The U.S. health system has experienced three major shifts since the pandemic that set the stage for its future:
- From trust to distrust: Every poll has chronicled the decline in trust and confidence in government: Congress, the Presidency, the FDA and CDC and even the Supreme Court are at all-time lows. Thus, lawmaking about healthcare is met with unusual hostility.
- From big to bigger: The market has consistently rewarded large cap operators, giving advantage to national and global operators in health insurance, information technology and retail health. In response, horizontal consolidation via mergers and acquisitions has enabled hospitals, medical practices, law firms and consultancies to get bigger, attracting increased attention from regulators. Access to private capital and investor confidence is a major differentiator for major players in each sector.
- From regulatory tailwinds to headwinds: in the last 3 years, regulators have forced insurers, hospitals and drug companies to disclose prices and change business practices deemed harmful to fair competition and consumer choice. Incumbent-unfriendly scrutiny has increased at both the state and federal levels including notable bipartisan support for industry-opposed legislation. It will continue as healthcare favor appears to have run its course.
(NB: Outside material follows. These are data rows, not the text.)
(* ===== verification/MeshCompact.v ===== *)
(** * MeshCompact: a whole call of [btm_compact]

    The candidates of a pool take part in one pair each, so a donor's pages are its own
    when it is meshed, provided no slab shared its pages when the call began. *)

From stdpp Require Import prelude gmap.
From S2P Require Import Prelude Memory SizeClass Freelist Heap Dll Pool PoolInv PoolFrame PoolRun PoolSys Tiering Mesh MeshMem MeshOps MeshInv MeshPair.
Local Open Scope Z_scope.

Section compact.
Context {F : FlOps} {FL : FlLaws F}.
Context (remap_ok : Z → Z → bool) (V : Z → Prop).
Implicit Types (s : mstate) (A : mslabs) (P : gmap pool_ref (list Z)) (r : pool_ref).

Abbreviation mesh_ok s A P := (MeshInv.mesh_ok s A P V).
Abbreviation private s := (MeshInv.private s V).

(** ** The candidates *)
Definition candidate A r (c : Z * list Z) : Prop := ∃ l, A !! c.1 = Some (r, l) ∧ occupancy r c.1 l c.2.
Lemma awake_runs c i : lock_ok c → awake c i →
  (∃ c', step_of i c c') ∨ ∃ l j k, lk_threads c !! i = Some (Acq l :: k) ∧ lk_owner c !! l = Some j.
Proof.
  destruct c as [o ts]. intros [H1 _] (a & k & Hk & Ha). cbn in *. assert (Hrun : ∀ o' k', astep i o (a :: k) o' k' → ∃ c', step_of i (mk_cfg o ts) c').
  { intros o' k' Hs. eexists. by apply (step_thread i o ts (a :: k) o' k'). }
  destruct a as [l|l| |p q|p]; [| |done| |].
  - destruct (o !! l) as [j|] eqn:E; [by right; exists l, j, k|]. left. by eapply Hrun, astep_acq.
  - left. destruct (H1 i _ Hk) as (h & L1 & _ & L3). inversion L1; subst. eapply Hrun, astep_rel. apply L3. by left.
  - left. by eapply Hrun, astep_left.
  - left. by eapply Hrun, astep_leave.
Qed.

(** The locks along a chain of waiting threads go up. *)
Lemma waits_up c i j l k l' k' : lock_ok c → lk_threads c !! i = Some (Acq l :: k) → lk_owner c !! l = Some j →
  lk_threads c !! j = Some (Acq l' :: k') → rank l < rank l'.
Proof.
  intros HL _ Hl Hj. destruct (lo_thread _ HL j _ Hj) as (h & L1 & _ & L3). inversion L1 as [|? ? ? ? Hb| | | |]; subst. apply Hb, L3, Hl.
Qed.

Lemma chain_runs c n : lock_ok c → ∀ i l k, lk_threads c !! i = Some (Acq l :: k) → 8 - rank l ≤ n →
  ∃ j, rtc (waits_for c) i j ∧ awake c j ∧ ∃ c', step_of j c c'.
Proof.
  intros HL. induction n as [|n IH]; intros i l k Hi Hn; [destruct l; cbn in Hn; lia|].
  destruct (awake_runs c i HL) as [Hr|(l1 & j & k1 & Hi1 & Hl)]; [by exists (Acq l), k|by exists i; repeat split; [done|exists (Acq l), k|]|].
  rewrite Hi in Hi1. injection Hi1 as <- <-. pose proof (holder_awake c l j HL Hl) as Hj. assert (Hw : waits_for c i j) by (by exists l, k).
  destruct (awake_runs c j HL Hj) as [Hr|(l' & j' & k' & Hj' & _)]; [exists j; split; [by apply rtc_once|done]|].
  pose proof (waits_up c i j l k l' k' HL Hi Hl Hj'). destruct (IH j l' k' Hj') as (j2 & H1 & H2); [lia|].
  exists j2. split; [by eapply rtc_l|done].
Qed.

Lemma lock_ok_progress c i : lock_ok c → awake c i → ∃ j, rtc (waits_for c) i j ∧ awake c j ∧ ∃ c', step_of j c c'.
Proof.
  intros HL Ha. destruct (awake_runs c i HL Ha) as [Hr|(l & j & k & Hi & _)]; [by exists i|]. by apply (chain_runs c (8 - rank l) HL i l k).
Qed.

(** ** The threads of a process *)
Section process.

Context (mesh : bool) (np : Z).
(** What pthread_create does: it allocates and frees through the library, which finds
    bg_started set. *)
Context (create : code).
Definition reentrant (p : code) : Prop :=
  ∃ r, p = btm_malloc_at_locks mesh [] r ∨ p = btm_calloc_at_locks mesh [] r ∨ p = btm_free_locks mesh r.
Context (create_calls : ∃ ps, Forall reentrant ps ∧ create = concat ps).

Abbreviation start := (btm_bg_ensure_started_locks create).

(** The calls a thread can make, its exit included. *)
Inductive call : code → Prop :=
| call_malloc r : call (btm_malloc_at_locks mesh start r)
| call_calloc r : call (btm_calloc_at_locks mesh start r)
| call_realloc r r' : call (btm_realloc_at_locks mesh start r r')
| call_free r : call (btm_free_locks mesh r)
| call_posix_memalign r : call (btm_posix_memalign_locks mesh start r)
| call_aligned_alloc r : call (btm_aligned_alloc_locks mesh start r)
| call_compact : call (btm_compact_locks np)
| call_pageout_cold : call (btm_pageout_cold_locks np)
| call_exit : call (btm_tls_destroy_locks mesh np).

(** Threads that are about to make any calls, and maintenance threads. *)
Definition thread_code (k : code) : Prop := k = bg_main_locks mesh ∨ ∃ ps, Forall call ps ∧ k = concat ps.
Definition lock_start (c : cfg) : Prop := lk_owner c = ∅ ∧ ∀ i k, lk_threads c !! i = Some k → thread_code k.

Lemma locks_concat h ps : (∀ p, p ∈ ps → locks h p h) → locks h (concat ps) h.
Proof.
  induction ps as [|p ps IH]; cbn [concat]; intros H; [apply locks_done|].
  eapply locks_app; [apply H; by left|]. apply IH. intros q Hq. apply H. by right.
Qed.

Lemma locks_create h : below 1 h → locks h create h.
Proof.
  intros Hh. destruct create_calls as (ps & Hps & ->). apply locks_concat. intros p Hp. rewrite Forall_forall in Hps.
  destruct (Hps p Hp) as (r & [->|[->| ->]]); [apply locks_malloc_at|apply locks_calloc_at|apply locks_free]; (done || apply locks_done).
Qed.

Lemma locks_start : locks [] start [].
Proof. unfold btm_bg_ensure_started_locks. pose proof locks_create as Hc. locks_run. Qed.

Lemma locks_call p : call p → locks [] p [].
Proof.
  pose proof locks_start as Hs. pose proof (below_nil 1) as H1. pose proof (below_nil 4) as H4. destruct 1.
  - by apply locks_malloc_at.
  - by apply locks_calloc_at.
  - by apply locks_realloc_at.
  - by apply locks_free.
  - by apply locks_posix_memalign.
  - by apply locks_aligned_alloc.
  - by apply locks_compact.
  - by apply locks_pageout_cold.
  - by apply locks_tls_destroy.
Qed.

Lemma lock_start_ok c : lock_start c → lock_ok c.
Proof.
  intros [H1 H2]. split.
  - intros i k Hk. exists []. split; [|split; [constructor|intros l; rewrite H1, lookup_empty; split; [by intros ?%elem_of_nil|done]]].
    destruct (H2 i k Hk) as [->|(ps & Hps & ->)]; [apply locks_bg_main|]. apply locks_concat. intros p Hp. apply locks_call. rewrite Forall_forall in Hps. by apply Hps.
  - intros l i Hl. by rewrite H1, lookup_empty in Hl.
Qed.

(** ** Fork *)

(** [btm_atfork_child]: the locks it makes new. *)
Definition reinit (l : lock) : bool := match l with L_pool _ | L_bg | L_bg_start => true | _ => false end.

(** The locks it leaves as they are.  A once control in the middle of its routine stays
    taken in this model; what it does in a child is up to the C library. *)
Definition forgotten (l : lock) : bool := match l with L_registry | L_memfd | L_intern => true | _ => false end.

(** The child: the forking thread alone, the locks as the parent left them, some made new. *)
Definition atfork_child (i : nat) (c : cfg) : cfg :=
  mk_cfg (filter (λ x, reinit x.1 = false) (lk_owner c)) (imap (λ j k, if decide (j = i) then k else []) (lk_threads c)).

Lemma child_thread c i j : lk_threads (atfork_child i c) !! j = (if decide (j = i) then lk_threads c !! i else (λ _, []) <$> lk_threads c !! j).
Proof.
  cbn. rewrite list_lookup_imap. case_decide as E; [subst|]; destruct (lk_threads c !! _); cbn; by rewrite ?decide_True, ?decide_False by done.
Qed.

Lemma child_owner c i l : lk_owner (atfork_child i c) !! l = (if reinit l then None else lk_owner c !! l).
Proof.
  cbn. destruct (reinit l) eqn:E.
  - apply map_lookup_filter_None. right. intros j _. cbn. by rewrite E.
  - destruct (lk_owner c !! l) as [j|] eqn:El; [by apply map_lookup_filter_Some|]. apply map_lookup_filter_None. by left.
Qed.

(** In the child only the forking thread moves, so a lock another thread held stays taken. *)
Definition orphaned (i : nat) (l : lock) (c : cfg) : Prop :=
  (∃ j, lk_owner c !! l = Some j ∧ j ≠ i) ∧ ∀ j k, lk_threads c !! j = Some k → j ≠ i → k = [].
Some consider these adverse; others opportunistic; all consider them profound. All concede the long-term destination of the U.S. health system is unknown. Against this backdrop, 2024 is about safe bets.
These 10 themes will be on the agenda for every organization operating in the $4.5 trillion U.S. healthcare market:
- Not for profit health: “Not-for-profit” designation is significant in healthcare and increasingly a magnet for unwelcome attention. Not-for-profit hospitals, especially large, diversified multi-hospital systems, will face increased requirements to justify their tax exemptions. Special attention will be directed at non-operating income activities involving partnerships with private equity and incentives used in compensating leaders. Justification for profits will take center stage in 2024 with growing antipathy toward organizations deemed to put profit above all else.
- Insurer coverage and business practices: State and federal regulators will impose regulatory constraints on insurer business practices that lend to consumer and small-business affordability issues.
- Workforce wellbeing: The pandemic hangover, sustained impact of inflation on consumer prices, increased visibility of executive compensation and heightened public support for the rank-and-file workers and means wellbeing issues must be significant in 2024.
- Board effectiveness: The composition, preparedness, compensation and independent judgement of Boards will attract media scrutiny; not-for-profit boards will get special attention in light of 2023 revelations in higher education.
- Employer-sponsored health benefits: The cost-effectiveness of employee health benefits coverage will prompt some industries and large, self-insured companies to pursue alternative strategies for attracting and maintaining a productive workforce. Direct contracting, on-site and virtual care will be key elements.
- Physician independence: With 20% of physicians in private equity-backed groups, and 50% in hospital employed settings, ‘corporatization’ will encounter stiff resistance from physicians increasingly motivated to activism believing their voices are unheard.
- Data driven healthcare: The health industry’s drive toward interoperability and transparency will will force policy changes around data (codes) and platform ownership, intellectual property boundaries, liability et al. Experience-based healthcare will be forcibly constrained by data-driven changes to processes and insights.
- Consolidation: The DOJ and FTC will expand their activism against vertical and horizontal consolidation that result in higher costs for consumers. Retrospective analyses of prior deals to square promises and actual results will be necessary.
- Public health: State and federal funding for public health programs that integrate with community-based health providers will be prioritized. The inadequacy of public health funding versus the relative adequacy of healthcare’s more lucrative services will be the centerpiece for health reforms.
- ACO 2.0: In Campaign 2024, abortion and the Affordable Care Act will be vote-getters for candidates favoring/opposing current policies. Calls to “Fix and Repair” the Affordable Care Act will take center stage as voters’ seek affordability and access remedies.
Every Board and C suite in U.S. healthcare will face these issues in 2024.